Focused ultrasound during resuscitation can identify more elusive pathologies, like cardiac tamponade or severe hypovolaemia and can drive swift intervention. A pulmonary embolism  itself can only sporadically be identified by ultrasound, when visualised in the pulmonary artery or right sided in the heart, but a confirmed DVT or an severely enlarged right ventricle should instigate thrombolytic therapy.

Ultrasound can particularly be of assistance in pulseless electrical activity (PEA) protocols, for it is the only bedside tool to differentiate between pseudo PEA and genuine PEA. In both PEA subsets, a carotid artery pulse cannot be felt, either due to absent cardiac output or a physician’s failure to feel a pulse. True PEA is the absence of myocardial activity despite electrical activity by the cardiac conduction system.

In pseudo PEA however, there are organised ventricular contractions with subsequent valvular motion, but with insufficient cardiac output to achieve a palpable return of spontaneous circulation (ROSC). This situation is possibly better targeted with vasopressor and inotropic support and not with continuing chest compressions and epinephrine administration. Even so, ultrasound can distinguish between true asystole and fine line ventricular fibrillation.

Another issue in cardiac arrest is whether to continue or withhold resuscitation efforts. Normally resuscitation is halted when interventions aren’t fruitful and the efficacy of continuation is outweighed by the likelihood of poor neurologic recovery. Unfortunately, there are no algorithms for best evidence published on how and when to make this termination call.

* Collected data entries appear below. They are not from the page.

Lemma tick_safe s0 : safe tick s0.
Proof.
  unfold tick. apply (safe_bind swaps_ok advanced); [apply (safe_asking swaps_ok advanced)|]. intros now s1 _.
  apply (safe_asking_bind swaps_ok advanced). intros s Hs Hi. apply (for_each_safe swaps_ok advanced _ _ s); [reflexivity|].
  intros [r u] s2 Hin H2. apply (safe_catching swaps_ok advanced); [|done]. cbn [fst snd].
  unfold batch in Hin. apply list_elem_of_In, List.in_map_iff in Hin as (r' & [= -> <-] & Hin).
  apply list_elem_of_In, elem_of_take in Hin as (k & Hk & _). apply list_elem_of_lookup_2 in Hk. rewrite merge_sort_Permutation in Hk.
  apply list_elem_of_In, List.filter_In in Hk as [Hk Hdue]. apply list_elem_of_In, list_elem_of_fmap in Hk as ([i x] & -> & Hx).
  apply elem_of_map_to_list in Hx. apply observe_safe; [|done]. eapply of_row_mono; [by eapply in_table|done].
Qed.
End safety.
(* ===== verification/ChainSwapPool.v ===== *)
(** Swaps on Solana and Monad in a pool of requests and ticks: the safety of what is
    broadcast and of every row, the status machine, what a create answers, and what a
    tick of the observer comes to. *)

From S2P Require Import Prelude Text Units MerchantFee Intents ChainAddress Webhooks Programs PayLinks Rlp EvmTransaction SolanaMessage SolanaAppend SolanaWire IntentService Settlement EscrowStore EscrowJobs ChainSwapStore ChainSwapVenues ChainSwapSigning ChainSwaps ChainSwapSafety.
From stdpp Require Import base tactics list option gmap strings sorting.
From Stdlib Require Import ZArith Lia Ascii.

Open Scope Z_scope.

Section pool.
Context `{CRYPTO : SolanaCrypto} `{B64 : Base64} `{SECP : Secp} `{ROUTER : RouterConfig} `{CONFIG : SwapConfig} `{DRAWS : SwapDraws}.

(** What the routes and the schedule run. *)
Inductive swap_request : swapping unit -> Prop :=
  | sq_quote caller dto : swap_request (discard (quote caller dto))
  | sq_create caller dto header : swap_request (discard (create caller dto header))
  | sq_list caller c status t k : swap_request (discard (findAll caller c status t k))
  | sq_find caller i token : swap_request (discard (findOwned caller i token false))
  | sq_submit caller i token signed : swap_request (discard (submit_route caller i token signed))
  | sq_tick : swap_request tick.

(** What else happens: time passes, the nodes and the aggregators answer otherwise,
    other parts of the server work on the webhooks and the consumers. *)
Definition swap_world (s s' : SwapWorld) : Prop :=
  chain_swaps s' = chain_swaps s /\ sw_history s' = sw_history s /\ sw_clock s <= sw_clock s'.

Definition swap_execution (l : list (swapping unit)) (s : SwapWorld) : Prop :=
  exists s0, chain_swaps s0 = ∅ /\ sw_history s0 = [] /\ star (pool_step swap_request swap_world) ([], s0) (l, s).

Lemma swap_request_safe p s0 : swap_request p -> safe swaps_ok advanced p s0.
Proof.
  intros H. destruct H; try apply (safe_discard swaps_ok advanced).
  - apply quote_safe.
  - apply (safe_bind swaps_ok advanced); [apply build_safe|done].
  - apply swap_quiet_safe. unfold findAll. quieten.
  - apply swap_quiet_safe. unfold findOwned. quieten.
  - apply submit_route_safe.
  - apply tick_safe.
Qed.

Lemma swap_world_ok s s' : swap_world s s' -> swaps_ok s -> swaps_ok s' /\ advanced s s'.
Proof.
  intros (E1 & E2 & E3) [K1 K2 K3 K4]. split; [split; rewrite ?E1, ?E2; done|]. split; rewrite ?E1, ?E2; [done| |done].
  intros i r H. by exists r.
Qed.

Lemma swap_steps_ok l0 s0 l s : swaps_ok s0 -> Forall (fun p => safe swaps_ok advanced p s0) l0 ->
  star (pool_step swap_request swap_world) (l0, s0) (l, s) ->
  Forall (fun p => safe swaps_ok advanced p s) l /\ swaps_ok s /\ advanced s0 s.
Proof.
  intros Hi Hl H. eapply (pool_safe swaps_ok advanced swap_request swap_world); try exact H; try done.
  - intros p s1 Hp _. by apply swap_request_safe.
  - intros s1 s2 Hw Hs. by apply swap_world_ok.
Qed.

Lemma swap_execution_ok l s : swap_execution l s -> Forall (fun p => safe swaps_ok advanced p s) l /\ swaps_ok s.
Proof.
  intros (s0 & E1 & E2 & H). destruct (swap_steps_ok [] s0 l s) as (K1 & K2 & _); try done.
  split; rewrite ?E1, ?E2; [by intros i r; rewrite lookup_empty..|by intros i j r r'; rewrite lookup_empty|by intros c t ?%not_elem_of_nil].
Qed.

(** C12: Only what was handed out and signed is broadcast, and a row says what the chain
    said. In any execution, for any texts, keys and answers of the nodes: every text
    given to a node is the stored transaction of a swap of that chain, signed by its
    source ([verifies]); a row with a hash had such a text of its own given to its
    chain's node under that hash; a pending row has none, a submitted one does; for a
    succeeded row a node of its chain answered about its hash that it [landed] (a
    confirmed or finalized signature without an error, a receipt of status one), and
    for a failed row that it was [reverted]; no two rows share a consumer's
    idempotency key, nor a hash on a chain. *)
Theorem chain_swaps_safe l s : swap_execution l s ->
  (forall c text, Sent c text ∈ sw_history s ->
     exists i r h, chain_swaps s !! i = Some r /\ st_chain (cs_terms r) = c /\ verifies (cs_terms r) text h)
  /\ (forall i r, chain_swaps s !! i = Some r ->
        (forall h, cs_txHash r = Some h -> exists text, Sent (st_chain (cs_terms r)) text ∈ sw_history s /\ verifies (cs_terms r) text h)
        /\ match cs_status r with
           | S_PENDING => cs_txHash r = None
           | S_SUBMITTED => cs_txHash r <> None
           | S_SUCCEEDED => exists h e, cs_txHash r = Some h /\ e ∈ sw_history s /\ landed (st_chain (cs_terms r)) h e
           | S_FAILED => exists h e, cs_txHash r = Some h /\ e ∈ sw_history s /\ reverted (st_chain (cs_terms r)) h e
           | S_EXPIRED => True
           end)
  /\ (forall i j r r', chain_swaps s !! i = Some r -> chain_swaps s !! j = Some r' ->
        (st_consumerId (cs_terms r) = st_consumerId (cs_terms r')
           /\ (exists k, st_idempotencyKey (cs_terms r) = Some k /\ st_idempotencyKey (cs_terms r') = Some k)
         \/ st_chain (cs_terms r) = st_chain (cs_terms r') /\ (exists h, cs_txHash r = Some h /\ cs_txHash r' = Some h))
        -> i = j).
Proof.
  intros [_ [_ K2 K3 K4]]%swap_execution_ok. split; [exact K4|]. split.
  - intros i r Hr. destruct (K2 _ _ Hr) as [H1 H2]. split; [exact H1|]. unfold standing, judged_as in H2. by destruct (cs_status r).
  - intros i j r r' Hr Hr' Hsame. destruct (decide (i = j)) as [|Hne]; [done|]. exfalso. destruct (K3 _ _ _ _ Hr Hr' Hne) as [N1 N2].
    destruct Hsame as [[Ec (k & E1 & E2)]|[Ec (h & E1 & E2)]].
    + unfold same_key in N1. by rewrite Ec, E1, E2, !bool_decide_eq_true_2 in N1.
    + unfold same_hash in N2. by rewrite Ec, E1, E2, !bool_decide_eq_true_2 in N2.
Qed.

(** A swap only moves forward. Between any two moments of an execution, whatever
    runs in between: no row disappears, its terms never change, a hash once stored
    stays, and its status follows the machine: from pending anywhere, from submitted
    to succeeded, failed or expired, from expired to succeeded or failed, and from
    succeeded and failed nowhere. *)
Theorem chain_swap_moves_forward l0 s0 l s i r :
  swap_execution l0 s0 -> star (pool_step swap_request swap_world) (l0, s0) (l, s) -> chain_swaps s0 !! i = Some r ->
  exists r', chain_swaps s !! i = Some r' /\ cs_terms r' = cs_terms r
    /\ (forall h, cs_txHash r = Some h -> cs_txHash r' = Some h) /\ follows (cs_status r) (cs_status r') = true.
Proof.
  intros [Hl Hi]%swap_execution_ok Hsteps Hr. destruct (swap_steps_ok _ _ _ _ Hi Hl Hsteps) as (_ & _ & [_ Hrows _]).
  destruct (Hrows _ _ Hr) as (r' & Hr' & [E1 E2 E3]). by exists r'.
Qed.

(** ** Alone *)

Lemma quiet_run {A} (p : swapping A) s : quiet p -> same_tables s (fst (run p s)).
Proof.
  revert s. induction p as [a|e|w k IH]; intros s H; [reflexivity|reflexivity|]. destruct H as [H1 H2]. cbn [run].
  etransitivity; [apply H1|by apply IH].
Qed.

Definition node_accepts (o : Outside) (c : OtherChain) (text : string) : Prop :=
  match c with Solana => o_sendTransaction o text | Monad => o_sendRawTransaction o text end = Ok tt.

Lemma broadcast_run c text s : node_accepts (outside s) c text ->
  run (ve_broadcast (venues c) text) s = (sw_log (Sent c text) s, Ok tt).
Proof.
  intros H. destruct c; cbn [venues ve_broadcast solana_venue monad_venue]; unfold solana_broadcast, monad_broadcast, handing; rewrite run_stmt; by rewrite H.
Qed.

(** A second signed transaction of a submitted swap is sent and forgotten. A wallet
    that signs the stored call again (with another nonce, or a higher fee to replace
    the first) has it verified and broadcast, and is answered its hash [h], but the
    row keeps the first hash: only that one is ever looked for, and a swap that
    settled under the second ends as expired. *)
Theorem second_hash_dropped s caller swap text h h0 :
  chain_swaps s !! st_id (cs_terms swap) = Some swap -> cs_status swap = S_SUBMITTED -> cs_txHash swap = Some h0 ->
  verifies (cs_terms swap) text h -> text <> ""%string -> node_accepts (outside s) (st_chain (cs_terms swap)) text ->
  run (submit caller swap (Some text)) s
  = (sw_log (Sent (st_chain (cs_terms swap)) text) s, Ok (mkSubmitOutcome S_SUBMITTED h swap)).
Proof.
  intros Hr Hst Hh Hv Ht Ha. unfold submit.
  assert (given (Some text) = Some text) as -> by (unfold given, truthy; by destruct text). unfold verifies in Hv. rewrite Hv, Hst.
  rewrite run_bind. cbn [run pure]. rewrite bool_decide_eq_false_2, bool_decide_eq_true_2 by done. cbn [negb andb].
  rewrite run_bind, run_asking, run_bind, broadcast_run by done. rewrite run_bind, run_stmt. unfold update_swap. cbn [sw_log chain_swaps].
  rewrite Hr, Hst, bool_decide_eq_false_2 by done. unfold find_swap. rewrite run_bind, run_bind, run_asking. cbn [sw_log chain_swaps].
  rewrite Hr. cbn [res_of_option pure run Nat.eqb]. rewrite run_bind. cbn [run]. by rewrite Hst.
Qed.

Blaivas in 2001 and Salen in 2005 showed that ultrasound evaluation of ventricular walls and valves can adequately predict outcome of resuscitation.11,12 The presence of myocardial activity with valvular motions improves the likelihood for ROSC. Conversely, the absence of any cardiac activity correlates near perfectly with unsuccessful resuscitation and may herald the end of life.

Their results were validated by other studies, advocating ultrasound as an objective referee for determining the chance of ROSC and justifying the termination of resuscitation efforts. Exemplary protocols are the CAUSE (cardiac arrest ultrasound exam) approach by Hernandez and the FEER (focused echocardiographic evaluation in resuscitation) by Breitkreuz; both were published in 2007.13,14

Future advances

There is no doubt that medical ultrasound will develop and mature to become as normal tomorrow as the electrocardiogram is today. Medical and technical pioneers will develop the next breakthrough in point-of-care ultrasound. Through univocal communication on a global level and by organising dedicated conferences on point-of-care ultrasound, any advancement will rapidly take effect to optimise the quality of care. 

The real challenge for future point-of-care ultrasound users is to define optimal timing and technique of imaging, to determine proper training and credentialing and to encourage effective use by structuring hospital policy and financial reimbursements.

Since this year the International Space Station has its own ultrasound machine for use in medical emergencies, making point-of-care ultrasound the first medical imaging modality in outer space. If humans ever settle on the moon or a remote planet, the attending physician will have an ultrasound machine as their personal assistant.


Percussion and auscultation have been the tools with which physicians exercised acute care for over centuries. It was not  until 20 years ago that the ultrasonic equivalent was finally deemed ready and point-of-care ultrasound was born. To provide better diagnostic tools, numerous protocols on point-of-care ultrasound have been developed and published. Through implementation of these protocols, emergency ultrasound  examinations performed by the treating physician at the bedside is becoming the new gold standard in acute patient care. First the erlenmeyer flask, next the stethoscope, and now a handheld ultrasound machine is what truly depicts an acute care physician.